The race features more than a dozen Democrats and two Republicans, and voters for the first time will select a winner using ranked-choice voting.

Eric Adams, a Brooklyn borough president and retired police officer, has led recent polling, followed by businessman and 2020 Democratic presidential candidate Andrew Yang and then Kathryn Garcia, a former New York City sanitation commissioner, in third place.

Other top candidates in the race include City Comptroller Scott Stringer, nonprofit executive Dianne Morales, former Citigroup Vice Chairman Ray McGuire and Shaun Donovan, who was secretary of Housing and Urban Development under former President Barack Obama.

On the Republican side, it’s down to businessman and activist Fernando Mateo and Curtis Sliwa, a talk show host and founder of the Guardian Angels.

Under the new ranked-choice system, ballots are counted in a series of rounds. If no candidate earns a No. 1 ranking from at least 50% of voters, the candidate that places last among first choices is eliminated and voters who selected the eliminated candidate as their top choice will have their second choice counted.

The recent Ipsos poll showed that the race could potentially come down to a final-round face-off, with Adams projected to defeat Yang 56% to 44%.

In an attempt to boost their chances, Yang and Garcia campaigned together over the weekend and Yang encouraged supporters to rank Garcia second on their ballots.

The move drew condemnation from Adams, who accused them of announcing their decision to campaign together on Juneteenth as an effort to weaken the Black and Latino vote, while alluding to tactics used to make it more difficult for Black people to vote in the South.

Yang and Garcia condemned Adams’ accusations, with Yang’s campaign calling them “wacky.”

Some primary factors in the race are crime and policing, as well as how the nation’s most populous city will continue to recover from the COVID-19 pandemic.
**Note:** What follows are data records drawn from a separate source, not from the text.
(* ===== verification/BallDemo.v ===== *)
(** * led.c: the ball demo shown while the device sleeps

    Two balls bounce on the 8x8 grid.  [ball_grid\[8\]\[8\]] is a flat array of 64
    cells, each holding a ball number or [BALL_DEMO_MAX_BALLS] for an empty cell;
    C [bool] variables are 0 or 1.  The [static] locals of [new_ball] and
    [repeat_collision_limit_reached] are fields of the state. *)

From S2P Require Import Prelude.
From S2P Require Import Random.
From S2P Require Import Colors.
From S2P Require Import Led.
From S2P Require Import Animations.

Module BallDemo.
Import Random Colors Led Animations.

Definition OVERRIDE_BALL_SLOWDOWN_FACTOR : Z := 240.
Definition vertical_slowdown_factors : list Z := [12; 10; 8; 7; 6; 5; 4; 3].
Definition BALL_DEMO_MAX_BALLS : Z := 2.
Definition BALL_DEMO_NEW_BALL_DELAY_LIMIT : Z := 24.
Definition BALL_DEMO_MAX_SLOWDOWN_FACTOR : Z := 255.
Definition REPEAT_BALL_COLLISION_LIMIT : Z := 255.

Record balls := mk_balls {
  ball_index : Z;
  ball_horizontal_direction : list Z;
  ball_horizontal_slowdown_factor : list Z;
  ball_horizontal_slowdown_counter : list Z;
  ball_vertical_direction : list Z;
  ball_vertical_slowdown_counter : list Z;
  ball_vertical_slowdown_factor : list Z;
  ball_vertical_max : list Z;
  ball_color : list Z;
  ball_grid : list Z;
  new_ball_delay_counter : Z;
  direction : Z;
  last_this_ball : Z;
  last_that_ball : Z;
  repeat_collision_counter : Z
}.

Definition set_ball_index (v : Z) (s : balls) : balls :=
  mk_balls v s.(ball_horizontal_direction) s.(ball_horizontal_slowdown_factor)
    s.(ball_horizontal_slowdown_counter) s.(ball_vertical_direction)
    s.(ball_vertical_slowdown_counter) s.(ball_vertical_slowdown_factor) s.(ball_vertical_max)
    s.(ball_color) s.(ball_grid) s.(new_ball_delay_counter) s.(direction) s.(last_this_ball)
    s.(last_that_ball) s.(repeat_collision_counter).
Definition set_ball_horizontal_direction (v : list Z) (s : balls) : balls :=
  mk_balls s.(ball_index) v s.(ball_horizontal_slowdown_factor)
    s.(ball_horizontal_slowdown_counter) s.(ball_vertical_direction)
    s.(ball_vertical_slowdown_counter) s.(ball_vertical_slowdown_factor) s.(ball_vertical_max)
    s.(ball_color) s.(ball_grid) s.(new_ball_delay_counter) s.(direction) s.(last_this_ball)
    s.(last_that_ball) s.(repeat_collision_counter).
Definition set_ball_horizontal_slowdown_factor (v : list Z) (s : balls) : balls :=
  mk_balls s.(ball_index) s.(ball_horizontal_direction) v s.(ball_horizontal_slowdown_counter)
    s.(ball_vertical_direction) s.(ball_vertical_slowdown_counter)
    s.(ball_vertical_slowdown_factor) s.(ball_vertical_max) s.(ball_color) s.(ball_grid)
    s.(new_ball_delay_counter) s.(direction) s.(last_this_ball) s.(last_that_ball)
    s.(repeat_collision_counter).
Definition set_ball_horizontal_slowdown_counter (v : list Z) (s : balls) : balls :=
  mk_balls s.(ball_index) s.(ball_horizontal_direction) s.(ball_horizontal_slowdown_factor) v
    s.(ball_vertical_direction) s.(ball_vertical_slowdown_counter)
    s.(ball_vertical_slowdown_factor) s.(ball_vertical_max) s.(ball_color) s.(ball_grid)
    s.(new_ball_delay_counter) s.(direction) s.(last_this_ball) s.(last_that_ball)
    s.(repeat_collision_counter).
Definition set_ball_vertical_direction (v : list Z) (s : balls) : balls :=
  mk_balls s.(ball_index) s.(ball_horizontal_direction) s.(ball_horizontal_slowdown_factor)
    s.(ball_horizontal_slowdown_counter) v s.(ball_vertical_slowdown_counter)
    s.(ball_vertical_slowdown_factor) s.(ball_vertical_max) s.(ball_color) s.(ball_grid)
    s.(new_ball_delay_counter) s.(direction) s.(last_this_ball) s.(last_that_ball)
    s.(repeat_collision_counter).
Definition set_ball_vertical_slowdown_counter (v : list Z) (s : balls) : balls :=
  mk_balls s.(ball_index) s.(ball_horizontal_direction) s.(ball_horizontal_slowdown_factor)
    s.(ball_horizontal_slowdown_counter) s.(ball_vertical_direction) v
    s.(ball_vertical_slowdown_factor) s.(ball_vertical_max) s.(ball_color) s.(ball_grid)
    s.(new_ball_delay_counter) s.(direction) s.(last_this_ball) s.(last_that_ball)
    s.(repeat_collision_counter).
Definition set_ball_vertical_slowdown_factor (v : list Z) (s : balls) : balls :=
  mk_balls s.(ball_index) s.(ball_horizontal_direction) s.(ball_horizontal_slowdown_factor)
    s.(ball_horizontal_slowdown_counter) s.(ball_vertical_direction)
    s.(ball_vertical_slowdown_counter) v s.(ball_vertical_max) s.(ball_color) s.(ball_grid)
    s.(new_ball_delay_counter) s.(direction) s.(last_this_ball) s.(last_that_ball)
    s.(repeat_collision_counter).
Definition set_ball_vertical_max (v : list Z) (s : balls) : balls :=
  mk_balls s.(ball_index) s.(ball_horizontal_direction) s.(ball_horizontal_slowdown_factor)
    s.(ball_horizontal_slowdown_counter) s.(ball_vertical_direction)
    s.(ball_vertical_slowdown_counter) s.(ball_vertical_slowdown_factor) v s.(ball_color)
    s.(ball_grid) s.(new_ball_delay_counter) s.(direction) s.(last_this_ball) s.(last_that_ball)
    s.(repeat_collision_counter).
Definition set_ball_color (v : list Z) (s : balls) : balls :=
  mk_balls s.(ball_index) s.(ball_horizontal_direction) s.(ball_horizontal_slowdown_factor)
    s.(ball_horizontal_slowdown_counter) s.(ball_vertical_direction)
    s.(ball_vertical_slowdown_counter) s.(ball_vertical_slowdown_factor) s.(ball_vertical_max) v
    s.(ball_grid) s.(new_ball_delay_counter) s.(direction) s.(last_this_ball) s.(last_that_ball)
    s.(repeat_collision_counter).
Definition set_ball_grid (v : list Z) (s : balls) : balls :=
  mk_balls s.(ball_index) s.(ball_horizontal_direction) s.(ball_horizontal_slowdown_factor)
    s.(ball_horizontal_slowdown_counter) s.(ball_vertical_direction)
    s.(ball_vertical_slowdown_counter) s.(ball_vertical_slowdown_factor) s.(ball_vertical_max)
    s.(ball_color) v s.(new_ball_delay_counter) s.(direction) s.(last_this_ball)
    s.(last_that_ball) s.(repeat_collision_counter).
Definition set_new_ball_delay_counter (v : Z) (s : balls) : balls :=
  mk_balls s.(ball_index) s.(ball_horizontal_direction) s.(ball_horizontal_slowdown_factor)
    s.(ball_horizontal_slowdown_counter) s.(ball_vertical_direction)
    s.(ball_vertical_slowdown_counter) s.(ball_vertical_slowdown_factor) s.(ball_vertical_max)
    s.(ball_color) s.(ball_grid) v s.(direction) s.(last_this_ball) s.(last_that_ball)
    s.(repeat_collision_counter).
Definition set_direction (v : Z) (s : balls) : balls :=
  mk_balls s.(ball_index) s.(ball_horizontal_direction) s.(ball_horizontal_slowdown_factor)
    s.(ball_horizontal_slowdown_counter) s.(ball_vertical_direction)
    s.(ball_vertical_slowdown_counter) s.(ball_vertical_slowdown_factor) s.(ball_vertical_max)
    s.(ball_color) s.(ball_grid) s.(new_ball_delay_counter) v s.(last_this_ball)
    s.(last_that_ball) s.(repeat_collision_counter).
Definition set_last_this_ball (v : Z) (s : balls) : balls :=
  mk_balls s.(ball_index) s.(ball_horizontal_direction) s.(ball_horizontal_slowdown_factor)
    s.(ball_horizontal_slowdown_counter) s.(ball_vertical_direction)
    s.(ball_vertical_slowdown_counter) s.(ball_vertical_slowdown_factor) s.(ball_vertical_max)
    s.(ball_color) s.(ball_grid) s.(new_ball_delay_counter) s.(direction) v s.(last_that_ball)
    s.(repeat_collision_counter).
Definition set_last_that_ball (v : Z) (s : balls) : balls :=
  mk_balls s.(ball_index) s.(ball_horizontal_direction) s.(ball_horizontal_slowdown_factor)
    s.(ball_horizontal_slowdown_counter) s.(ball_vertical_direction)
    s.(ball_vertical_slowdown_counter) s.(ball_vertical_slowdown_factor) s.(ball_vertical_max)
    s.(ball_color) s.(ball_grid) s.(new_ball_delay_counter) s.(direction) s.(last_this_ball) v
    s.(repeat_collision_counter).
Definition set_repeat_collision_counter (v : Z) (s : balls) : balls :=
  mk_balls s.(ball_index) s.(ball_horizontal_direction) s.(ball_horizontal_slowdown_factor)
    s.(ball_horizontal_slowdown_counter) s.(ball_vertical_direction)
    s.(ball_vertical_slowdown_counter) s.(ball_vertical_slowdown_factor) s.(ball_vertical_max)
    s.(ball_color) s.(ball_grid) s.(new_ball_delay_counter) s.(direction) s.(last_this_ball)
    s.(last_that_ball) v.
Lemma kept_refl b : board_wf b -> in_ok b.(link) -> kept b b.
Proof. done. Qed.

Lemma kept_send b ps b' :
  kept b b' -> kept b (send_all ps b').
Proof.
  intros (Hb & Hl & Hin & Hk). rewrite send_all_board.
  destruct (send_all_in ps b'.(link) Hl) as [Hl' Hin'].
  split; [by apply set_link_wf|]. split; [done|]. cbn. by rewrite Hin'.
Qed.

Lemma kept_config b b' : kept b b' -> exists b2, send_config_data b' = Ok b2 /\ kept b b2.
Proof. intros Hk. rewrite send_config_link, <-send_all_board. eexists. split; [done|]. by apply kept_send. Qed.

Lemma kept_flush b b' : kept b b' -> kept b (MIDI_Device_Flush b').
Proof.
  intros (Hb & Hl & Hin & Hk). destruct (flush_in b'.(link) Hl) as [Hl' Hin'].
  split; [by apply set_link_wf|]. split; [done|]. cbn. by rewrite Hin'.
Qed.

Lemma bulk_push_safe len tag buffer b :
  board_wf b -> in_ok b.(link) -> length buffer = 63%nat -> Forall is_u8 buffer -> len <= 62 ->
  tbl buffer 4 <= 24 -> safe_outcome b (bulk_push len tag buffer b).
Proof.
  intros Hb Hl Hbuf Hu Hlen Hsize. unfold bulk_push.
  destruct (5 <? len); [|done]. destruct (tag =? 0); [done|].
  assert (Hrd : forall i, 0 <= i < 63 -> rd buffer i = Ok (tbl buffer i) /\ is_u8 (tbl buffer i)).
  { intros i Hi. unfold rd, tbl. replace (0 <=? i) with true by lia.
    destruct (lookup_lt_is_Some_2 buffer (Z.to_nat i)) as [v Hv]; [lia|]. rewrite Hv.
    rewrite (nth_lookup_Some _ _ _ _ Hv). split; [done|]. by apply (Forall_lookup_1 _ _ _ _ Hu Hv). }
  destruct (Hrd 2 ltac:(lia)) as [-> Hp]. destruct (Hrd 3 ltac:(lia)) as [-> _].
  destruct (Hrd 4 ltac:(lia)) as [-> Hs]. cbn [mbind res_bind].
  set (part := tbl buffer 2) in *. set (size := tbl buffer 4) in *. unfold is_u8 in Hp, Hs.
  destruct (Z.eqb_spec part 0); [done|]. destruct (len - 5 <? size) eqn:Hfit; [done|].
  destruct (Z.ltb_spec 16 part); [done|].
  destruct (part_place part ltac:(lia)) as (Hpl & Hbk & Hoff).
  assert (Hcopy : forall l, length l = 384%nat -> exists l1 l2,
    copy_colors buffer (Z.shiftr (part - 1) 3) (u8 (Z.land (part - 1) 7 * 24)) size l = Ok l1 /\
    adjust_loop adjust_fuel (Z.shiftr (part - 1) 3) (u8 (Z.land (part - 1) 7 * 24) + size)
      (u8 (Z.land (part - 1) 7 * 24)) l1 = Ok l2 /\ length l2 = 384%nat).
  { intros l Hll.
    destruct (copy_colors_spec buffer (Z.shiftr (part - 1) 3) (u8 (Z.land (part - 1) 7 * 24)) size l)
      as (l1 & E1 & Hl1 & _); [lia|lia|lia|lia|].
    destruct (adjust_loop_within 8 adjust_fuel (Z.shiftr (part - 1) 3)
      (u8 (Z.land (part - 1) 7 * 24) + size) (u8 (Z.land (part - 1) 7 * 24)) l1)
      as (l2 & E2 & Hl2); [unfold adjust_fuel; lia|lia|lia|lia|lia|lia|].
    by exists l1, l2. }
  destruct Hb as [[Hci Hca] Hr Hsc Hk Hc]. cbv zeta.
  unfold adjust_inactive_bank_leds_for_power, adjust_active_bank_leds_for_power.
  destruct (tag =? 1); [|destruct (tag =? 2); [|done]].
  - destruct (Hcopy _ Hci) as (l1 & l2 & -> & E2 & Hl2). cbn [mbind res_bind default_bank_inactive
      set_default_bank_inactive]. rewrite E2. split; [by split|done].
  - destruct (Hcopy _ Hca) as (l1 & l2 & -> & E2 & Hl2). cbn [mbind res_bind default_bank_active
      set_default_bank_active]. rewrite E2. split; [by split|done].
Qed.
New York City is set to lift all restrictions next month.

The police issue, as with most cities in the country, also weighs heavily. Morales, Maya Wiley, a former civil rights attorney, Stringer and Donovan support cutting the New York City Police Department’s budget, while the three front-runners, Adams, Garcia and Yang, do not.

Economically, Yang, who made a name for himself in the presidential race by proposing a universal basic income of $1,000 per month for every American, proposes a plan to provide $2,000 per year for about 500,000 low-income city residents.

Adams proposes a $1 billion plan to provide $4,000 per year to low-income residents through a tax credit.

Early voting in the primaries began on June 12, but the ranked-choice voting system could potentially drag the results process weeks beyond the closing of the polls on Tuesday.

“Democracy takes tim,e and every vote counts,” Susan Lerner, executive director of Common Cause New York, told The New York Times. “Accurate and fair election results are worth waiting for.”

De Blasio, a Democrat, is barred from running for a third term. His successor will be elected during the general election on Nov. 2.